「俺、4月になったらここのバイトやめようと思ってるんっすよ」

「え?」


 突然の言葉に驚いていると、


「来年、俺も3年生になるし、そろそろ色々準備しておこうかと思って」

「ああ、そうか」

「別にやめる必要もないとは思うんですけどね。まだ3年だし。ただこのままダラダラしてたら、そのままになっちまいそうな気がして」

「……そっか」

「卒業して何をやりたいのかって聞かれても、わかんないんっすよ」

「うん」

「これじゃ駄目かなあって。駄目になっちゃうかなあって」


 鼻の頭をかいている田中の姿を見ながら俺は、まるで自分のことのようにその言葉を聞いていた。
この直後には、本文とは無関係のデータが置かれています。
Definition env_get (name : bytes) (kv : env) : option bytes := snd <$> env_find name kv.
Definition env_set (name value : bytes) (kv : env) : env :=
  match env_find name kv with
  | Some (k, _) => alter (fun e => (e.1, value)) k kv
  | None => kv ++ [(name, value)]
  end.

(** The names and values the format can carry. *)
Definition env_name_ok (n : bytes) : Prop :=
  Forall (fun c => c <> 0) n /\ lenZ n < NAME_SIZE /\ exists c r, n = c :: r /\ c <> 255.
Definition env_value_ok (v : bytes) : Prop := Forall (fun c => c <> 0) v /\ lenZ v < VALUE_SIZE.
Definition env_entry_ok (e : bytes * bytes) : Prop := env_name_ok e.1 /\ env_value_ok e.2.

Definition has_magic (b : bytes) : option bool :=
  strncmp_eq MAGIC (drop (Z.to_nat USER_DATA_HEAR.magic_name) b) 5.

(** Slot [j] holds the entry, both strings with their NUL. *)
Definition slot_holds (b : bytes) (j : Z) (e : bytes * bytes) : Prop :=
  bslice (slot j) (lenZ e.1 + 1) b = e.1 ++ [0] /\
  bslice (slot j + NAME_SIZE) (lenZ e.2 + 1) b = e.2 ++ [0].

(** The block stands for the table: no magic, or a blank first slot, or a
    count and that many slots. *)
Definition represents_env (b : bytes) (kv : env) : Prop :=
  lenZ b = USER_DATA_MAXSIZE /\ Forall env_entry_ok kv /\
  (has_magic b = Some false /\ kv = [] \/
   has_magic b = Some true /\ first_slot_blank b = Some true /\ kv = [] \/
   has_magic b = Some true /\ first_slot_blank b = Some false /\ count_of b = lenZ kv /\
     forall k e, kv !! k = Some e -> slot_holds b (Z.of_nat k) e).
(* ===== verification/PrivateData.v ===== *)
(** * libsec_storage: the interface of the library

    [api.c]: [private_data_write] saves to the private partition and, where the
    board has it, to the secure storage; [private_data_read] asks the secure
    storage and then the partition.  [PrivDev] is what the kernel documents of
    the partition; over it the store is a table of names and values. *)

From S2P Require Import Prelude CLib Os SsDevice SsMap SsObject SecureStorage SsStore SsFlash SsSession SsSim SsTheorems PrivateStore.

(** [strncpy (dst, src, n)] from a buffer: the [n] bytes it writes, [None] when
    the source ends before its NUL and before [n]. *)
Fixpoint strncpy_buf (src : bytes) (n : nat) : option bytes :=
  match n with
  | O => Some []
  | S n' =>
      match src with
      | [] => None
      | c :: src' => if c =? 0 then Some (zeros (Z.of_nat n)) else option_map (cons c) (strncpy_buf src' n')
      end
  end.

Section Api.
Context {W : Type} `{OsOps W}.
Variable crc32 : bytes -> Z.
Abbreviation S := (mach W ss_globals).

(** [stack] is the uninitialised array of [sunxi_secure_object_write]. *)
Definition private_data_write (stack : bytes) (item_name buffer : option bytes) (length_ : Z) : M S Z :=
  match item_name, buffer with
  | Some item, Some buf =>
    if SEC_BLK_SIZE <? length_ then ret (-1) else
    if length_ <? 0 then undef else
    let* src := checked (strncpy_buf buf (Z.to_nat length_)) in
    let* buffer_bak := checked (memcpy (zeros SEC_BLK_SIZE) 0 src length_) in
    let* r := sunxi_private_store_write (Some item) (Some buffer_bak) length_ in
    if r <? 0 then ret (-1) else
    let* r := secure_storage_support crc32 in
    if r =? 0 then
      let* r := sunxi_secure_storage_init crc32 in
      if r <? 0 then ret (-1) else
      let* r := sunxi_secure_object_write crc32 stack item buffer_bak length_ in
      if r <? 0 then sunxi_secure_storage_exit crc32 0 ;;; ret (-1) else
      let* r := sunxi_secure_storage_exit crc32 0 in
      if r <? 0 then ret (-1) else ret 0
    else ret 0
  | _, _ => ret (-1)
  end.

(** The part after the label [Next]. *)
Definition private_data_read_next (item_name buffer : bytes) (buffer_len data_len : Z)
  : M S (Z * bytes * Z) :=
  let* buffer := checked (memset buffer 0 0 buffer_len) in
  sunxi_private_store_read (Some item_name) (Some buffer) buffer_len data_len.

Definition private_data_read (item_name buffer : bytes) (buffer_len data_len : Z)
  : M S (Z * bytes * Z) :=
  let* r := secure_storage_support crc32 in
  if r =? 0 then
    let* r := sunxi_secure_storage_init crc32 in
    if r <? 0 then private_data_read_next item_name buffer buffer_len data_len else
    let* '(r, buffer, data_len) :=
      sunxi_secure_object_read crc32 item_name buffer buffer_len data_len in
    if r <? 0 then
      let* _ := sunxi_secure_storage_exit crc32 0 in
      private_data_read_next item_name buffer buffer_len data_len
    else
      let* r := sunxi_secure_storage_exit crc32 0 in
      if r <? 0 then private_data_read_next item_name buffer buffer_len data_len
      else ret (0, buffer, data_len)
  else private_data_read_next item_name buffer buffer_len data_len.
End Api.

(** ** The partition as the kernel serves it *)

Class PrivDev (W : Type) `{OsOps W} := {
  pd_up : W -> Prop;
  pd_data : W -> bytes;

  pd_malloc n w : pd_up w -> 0 < n ->
    exists p w', os_malloc n w = (p, w') /\ 0 < p /\ pd_up w' /\ pd_data w' = pd_data w;
  pd_read w : pd_up w ->
    exists fd w1 w2 w3, os_open NANDI_PATH w = (fd, w1) /\ 0 < fd /\
      os_lseek fd (PRIVATE_SIZE - USER_DATA_MAXSIZE) w1 = (PRIVATE_SIZE - USER_DATA_MAXSIZE, w2) /\
      os_read fd USER_DATA_MAXSIZE w2 = (USER_DATA_MAXSIZE, pd_data w, w3) /\
      lenZ (pd_data w) = USER_DATA_MAXSIZE /\
      pd_up (os_close fd w3) /\ pd_data (os_close fd w3) = pd_data w;
  pd_write b w : pd_up w -> lenZ b = USER_DATA_MAXSIZE ->
    exists fd w1 w2 w3, os_open NANDI_PATH w = (fd, w1) /\ 0 < fd /\
      os_lseek fd (PRIVATE_SIZE - USER_DATA_MAXSIZE) w1 = (PRIVATE_SIZE - USER_DATA_MAXSIZE, w2) /\
      os_write fd b w2 = (USER_DATA_MAXSIZE, w3) /\
      pd_up (os_close fd (os_fsync fd w3)) /\ pd_data (os_close fd (os_fsync fd w3)) = b;
}.

Section Partition.
Context {W G : Type} `{OsOps W, !PrivDev W}.
Implicit Types (s : mach W G).

Lemma open_private_ok s fd w :
  os_open NANDI_PATH (world s) = (fd, w) -> 0 < fd ->
  open_private s = Done fd (Mach w (heap_live s) (fds_live s + 1) (glob s)).
Proof.
  intros E Hfd. unfold open_private. mcall (eapply c_open_ok; [exact E|exact Hfd]).
  by rewrite (proj2 (Z.ltb_ge fd 0)) by lia.
Qed.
「とりあえずやりたいことを見つけて、4月からのあと2年、それに向かって頑張ってみようかと思って」

「ああ、それがいいだろうな。頑張れよ」

「はい」


 照れくさそうに笑った田中は、「お疲れ様でした」と俺に声をかけると、レジに並んだ客のところへ小走りでむかっていった。


 そんな田中の様子をしばし眺めた俺は、

 自然と漏れるため息とともにコンビニを出た。


「駄目になる……か」


 呟いた声は夜の冷たい風に頼りなく消えた。


 星も月も浮かんでいない。

 雨も雪もまだ降り出してはいないけれど、凍てつくような寒さだ。


 すれ違う人たちの白い息と早足に急かされるようにして駅までの道を歩き、

 電車に乗り込んだ俺は、飯島さんとの約束の場所へとむかった。